In order to keep things simpler, now we decouple inserting of new characters from just finding the right sequence of nested pairs (outer to inner) and fixing their alignment later. So for the word "blob" we have the following possibilities, both ending with a degenerated pair:
(0, 0) (1, 2)
(0, 0) (2, 1)
The more such pairs we find, the less characters we will have to add to fix the original string. Every full pair found gives us two characters we can reuse. Every degenerated pair gives us one character to reuse.
The main loop of the algorithm will iteratively evaluate pair sequences in such a way, that in step 1 all valid pair sequences of length 1 are found. The next step will evaluate sequences of length 2, the third sequences of length 3 etc.
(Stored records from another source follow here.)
(* ===== verification/GoFlag.v ===== *)
(** * Command-line flags: strconv.ParseInt with base 0, and the parser of package flag *)

From Stdlib Require Import ZArith Lia Ascii String.
From stdpp Require Import base list strings.
From S2P Require Import Prelude GoStrings GoTime.

(** ** ParseInt(s, 0, 64) *)
Definition lower (c : ascii) : Z := Z.lor (bz c) 32.

Definition digit0 (base : Z) (c : ascii) : option Z :=
  let d :=
    if ((48 <=? bz c) && (bz c <=? 57))%Z then Some (bz c - 48)%Z
    else if ((97 <=? lower c) && (lower c <=? 122))%Z then Some (lower c - 97 + 10)%Z
    else None in
  match d with Some d => if (d <? base)%Z then Some d else None | None => None end.

Fixpoint digits0 (base acc : Z) (s : gostring) : option Z :=
  match s with
  | [] => Some acc
  | c :: s' =>
    if bool_decide (c = "_"%char) then digits0 base acc s'
    else
      match digit0 base c with
      | Some d => let n := (acc * base + d)%Z in if (n <? 2 ^ 64)%Z then digits0 base n s' else None
      | None => None
      end
  end.

(** The base that a prefix asks for. *)
Definition base_of (s : gostring) : Z * gostring :=
  match s with
  | c :: s' =>
    if bool_decide (c = "0"%char) then
      match s' with
      | x :: ((_ :: _) as rest) =>
        if (lower x =? bz "b"%char)%Z then (2%Z, rest)
        else if (lower x =? bz "o"%char)%Z then (8%Z, rest)
        else if (lower x =? bz "x"%char)%Z then (16%Z, rest)
        else (8%Z, s')
      | _ => (8%Z, s')
      end
    else (10%Z, s)
  | [] => (10%Z, s)
  end.

(** What [underscoreOK] has seen last: nothing, a digit, an underscore, something else. *)
Inductive seen := SeenNone | SeenDigit | SeenUnderscore | SeenOther.

Fixpoint underscore_loop (hex : bool) (i : seen) (s : gostring) : bool :=
  match s with
  | [] => match i with SeenUnderscore => false | _ => true end
  | c :: s' =>
    if ((48 <=? bz c) && (bz c <=? 57) || hex && ((97 <=? lower c) && (lower c <=? 102)))%Z
    then underscore_loop hex SeenDigit s'
    else if bool_decide (c = "_"%char) then
      match i with SeenDigit => underscore_loop hex SeenUnderscore s' | _ => false end
    else
      match i with SeenUnderscore => false | _ => underscore_loop hex SeenOther s' end
  end.

Definition underscoreOK (s : gostring) : bool :=
  let s := match s with
    | c :: s' => if bool_decide (c ∈ ["-"%char; "+"%char]) then s' else s
    | [] => s
    end in
  match s with
  | c :: x :: s' =>
    if bool_decide (c = "0"%char) && bool_decide (lower x ∈ [bz "b"%char; bz "o"%char; bz "x"%char])
    then underscore_loop (lower x =? bz "x"%char)%Z SeenDigit s'
    else underscore_loop false SeenNone s
  | _ => underscore_loop false SeenNone s
  end.

Definition ParseUint0 (s : gostring) : option Z :=
  match s with
  | [] => None
  | _ =>
    let (base, ds) := base_of s in
    match digits0 base 0 ds with
    | Some v => if bool_decide ("_"%char ∈ ds) && negb (underscoreOK s) then None else Some v
    | None => None
    end
  end.

Definition ParseInt0 (s : gostring) : option Z :=
  let parse (neg : bool) (ds : gostring) :=
    match ParseUint0 ds with
    | Some v =>
      if neg then (if (v <=? 2 ^ 63)%Z then Some (- v)%Z else None)
      else (if (v <? 2 ^ 63)%Z then Some v else None)
    | None => None
    end in
  match s with
  | [] => None
  | c :: s' =>
    if bool_decide (c = "+"%char) then parse false s'
    else if bool_decide (c = "-"%char) then parse true s'
    else parse false s
  end.

(** ** Package flag *)

(** How an argument reads: not a flag, the end of the flags, or a flag. *)
Inductive flag_arg := NotFlag | BadSyntax | Flag (name : gostring) (value : option gostring).

Definition read_flag (s : gostring) : flag_arg :=
  match s with
  | c :: c' :: r =>
    if bool_decide (c = "-"%char) then
      let name := if bool_decide (c' = "-"%char) then r else c' :: r in
      if bool_decide (c' = "-"%char) && bool_decide (r = []) then NotFlag (* the terminator *)
      else
        match name with
        | [] => BadSyntax
        | n :: _ =>
          if bool_decide (n ∈ ["-"%char; "="%char]) then BadSyntax
          else
            match IndexByte name "="%char with
            | Some i => Flag (take i name) (Some (drop (i + 1) name))
            | None => Flag name None
            end
        end
    else NotFlag
  | _ => NotFlag
  end.

Inductive flagError := ErrHelp | ErrFlag.

(** [FlagSet.Parse] over the values of type [F]: [set] gives a flag's setter, which may reject
    a value.  What follows the flags is ignored by the program. *)
Section FlagSet.
Context {F : Type} (set : gostring -> option (gostring -> F -> option F)).

Fixpoint Parse (args : list gostring) (f : F) : go flagError F :=
  match args with
  | [] => Ok f
  | s :: args =>
    match read_flag s with
    | NotFlag => Ok f
    | BadSyntax => Err ErrFlag
    | Flag name value =>
      match set name with
      | None => if bool_decide (name ∈ [lit "help"; lit "h"]) then Err ErrHelp else Err ErrFlag
      | Some put =>
        match value with
        | Some v => match put v f with Some f => Parse args f | None => Err ErrFlag end
        | None =>
          match args with
          | [] => Err ErrFlag
          | v :: args => match put v f with Some f => Parse args f | None => Err ErrFlag end
          end
        end
      end
    end
  end.
End FlagSet.

(** ** Correctness *)
Lemma digits0_decimal s acc v :
  (0 <= acc)%Z -> digits_val acc s = Some v -> (v < 2 ^ 64)%Z -> digits0 10 acc s = Some v /\ "_"%char ∉ s.
Proof.
  revert acc. induction s as [|c s IH]; intros acc Hacc; cbn [digits_val digits0].
  { intros [= ->] _. split; [done|]. by apply not_elem_of_nil. }
  unfold digit_val, digit0. destruct ((48 <=? bz c) && (bz c <=? 57))%Z eqn:Hd; [|done].
  apply andb_true_iff in Hd as [H1%Z.leb_le H2%Z.leb_le]. intros Hv Hlt.
  pose proof (digits_val_mono s (acc * 10 + (bz c - 48)) v ltac:(lia) Hv) as Hm. destruct (IH (acc * 10 + (bz c - 48))%Z ltac:(lia) Hv Hlt) as [IH1 IH2].
  assert (Hc : c <> "_"%char) by (intros ->; vm_compute in H2; by apply H2).
  rewrite bool_decide_eq_false_2, (proj2 (Z.ltb_lt _ 10)), (proj2 (Z.ltb_lt _ (2 ^ 64))) by (done || lia).
  split; [done|]. by rewrite not_elem_of_cons.
Qed.

(** A positive number does not start with a zero. *)
Lemma format_digits_head fuel n acc :
  (0 < n < 10 ^ Z.of_nat fuel)%Z -> exists c r, format_digits fuel n acc = c :: r /\ c <> "0"%char.
Proof.
  revert n acc. induction fuel as [|fuel IH]; intros n acc Hn; [cbn in Hn; lia|]. cbn [format_digits].
  destruct (Z.ltb_spec n 10).
  - eexists _, _. split; [done|]. rewrite Z.mod_small by lia. intros Hz%(f_equal bz). rewrite bz_zb_small in Hz by lia.
    change (bz "0"%char) with 48%Z in Hz. lia.
  - apply IH. rewrite Nat2Z.inj_succ, Z.pow_succ_r in Hn by lia. split; [apply Z.div_str_pos; lia|].
    apply Z.div_lt_upper_bound; lia.
Qed.

Lemma ParseUint0_FormatInt n : (0 <= n < 2 ^ 63)%Z -> ParseUint0 (FormatInt n) = Some n.
Proof.
  intros Hn. destruct (decide (n = 0%Z)) as [-> |Hz]; [done|].
  pose proof (FormatInt_digits n Hn) as Hd. destruct (digits0_decimal _ 0 n ltac:(lia) Hd ltac:(lia)) as [H1 H2].
  assert (exists c r, FormatInt n = c :: r /\ c <> "0"%char) as (c & r & Hf & Hc).
  { unfold FormatInt. rewrite (proj2 (Z.ltb_ge _ _)) by lia. apply format_digits_head. lia. }
  unfold ParseUint0, base_of. rewrite Hf, (bool_decide_eq_false_2 (c = "0"%char)) by done.
  rewrite <- Hf, H1. by rewrite bool_decide_eq_false_2.
Qed.

Lemma ParseInt0_FormatInt n : (0 <= n < 2 ^ 63)%Z -> ParseInt0 (FormatInt n) = Some n.
Proof.
  intros Hn. pose proof (ParseUint0_FormatInt n Hn) as Hu. pose proof (FormatInt_digits n Hn) as Hd.
  unfold ParseInt0. destruct (FormatInt n) as [|c s]; [done|].
  assert (Hc : c <> "+"%char /\ c <> "-"%char) by (split; intros ->; done).
  rewrite !bool_decide_eq_false_2 by apply Hc. by rewrite Hu, (proj2 (Z.ltb_lt _ _)) by lia.
Qed.

(** A flag in one of its two spellings. *)
Definition render_flag (a : bool * (gostring * gostring)) : list gostring :=
  let '(joined, (name, value)) := a in
  if joined : bool then [lit "--" ++ name ++ "="%char :: value] else [lit "--" ++ name; value].

Definition flag_name (name : gostring) : Prop :=
  match name with [] => False | c :: _ => c <> "-"%char end /\ "="%char ∉ name.

Lemma read_flag_name name value :
  flag_name name ->
  read_flag (lit "--" ++ name) = Flag name None /\
  read_flag (lit "--" ++ name ++ "="%char :: value) = Flag name (Some value).
Proof.
  intros [Hne Heq]. destruct name as [|c r]; [done|]. cbn [read_flag lit app list_ascii_of_string].
  rewrite !(bool_decide_eq_true_2 ("-"%char = "-"%char)) by done. cbn [andb].
  rewrite !bool_decide_eq_false_2 by done.
  assert (Hc : c ∉ ["-"%char; "="%char]).
  { rewrite !not_elem_of_cons. split; [done|]. split; [|by apply not_elem_of_nil]. intros ->. apply Heq. left. }
  rewrite !bool_decide_eq_false_2 by done. split.
  - by rewrite (proj2 (IndexByte_None _ _)).
  - change (c :: r ++ "="%char :: value) with ((c :: r) ++ "="%char :: value).
    rewrite IndexByte_app by done. rewrite take_app_length, <- drop_drop, drop_app_length. done.
Qed.

(** Flags in any order and either spelling set their values, the last one of a name counting. *)
Lemma Parse_render {F} (set : gostring -> option (gostring -> F -> option F)) l f f' :
  Forall (fun a => flag_name (fst (snd a))) l ->
  foldl (fun f a => f ≫= fun f => set (fst (snd a)) ≫= fun put => put (snd (snd a)) f) (Some f) l = Some f' ->
  Parse set (flat_map render_flag l) f = Ok f'.
Proof.
  intros Hl. revert f. induction Hl as [|[joined [name value]] l Hn _ IH]; intros f; cbn [foldl flat_map].
  { by intros [= <-]. }
  cbn [fst snd] in *. destruct (read_flag_name name value Hn) as [H1 H2]. intros Hf.
  destruct (set name) as [put|] eqn:Hs.
  2: { exfalso. revert Hf. cbn. clear. induction l; [done|]. by cbn. }
  destruct (put value f) as [f1|] eqn:Hp.
  2: { exfalso. revert Hf. cbn. rewrite Hp. clear. induction l; [done|]. by cbn. }
  cbn in Hf. rewrite Hp in Hf. unfold render_flag. destruct joined; cbn [app Parse].
  - rewrite H2, Hs, Hp. by apply IH.
  - rewrite H1, Hs, Hp. by apply IH.
Qed.

Lemma Parse_returns {F} (set : gostring -> option (gostring -> F -> option F)) args f : returns (Parse set args f).
Proof.
  revert f. induction args as [args IH] using (induction_ltof1 _ length). unfold ltof in IH. intros f.
  destruct args as [|a args]; [done|]. cbn [Parse]. destruct (read_flag a) as [| |name value]; [done..|].
  destruct (set name) as [put|]; [|by case_bool_decide]. destruct value as [v|].
  - destruct (put v f); [|done]. apply IH. cbn. lia.
  - destruct args as [|v args]; [done|]. destruct (put v f); [|done]. apply IH. cbn. lia.
Qed.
When at some step we find no possibilities, this means the previous step contains the solution with the highest number of pairs.
After each step, we will remove the pareto-suboptimal sequences. A sequence is suboptimal compared to another sequence of the same length, if its last pair is dominated by the last pair of the other sequence. E.g. sequence (0, 0)(1, 3) is worse than (0, 0)(1, 2). The latter gives us more room to find nested pairs and we're guaranteed to find at least all the pairs that we'd find for the former. However sequence (0, 0)(1, 2) is neither worse nor better than (0, 0)(2, 1). The one minor detail we have to beware of is that a sequence ending with a degenerated pair is always worse than a sequence ending with a full pair.
After bringing it all together:
def makePalindrome(str: String): String = {
/** Finds the pareto-minimum subset of a set of points (here pair of indices).
* Could be done in linear time, without sorting, but O(n log n) is not that bad ;) */
def paretoMin(points: Iterable[(Int, Int)]): List[(Int, Int)] = {
val sorted = points.toSeq.sortBy(identity)
(List.empty[(Int, Int)] /: sorted) { (result, e) =>
if (result.isEmpty || e._2 <= result.head._2)
e :: result
else
result
}
}
/** Find all pairs directly nested within a given pair.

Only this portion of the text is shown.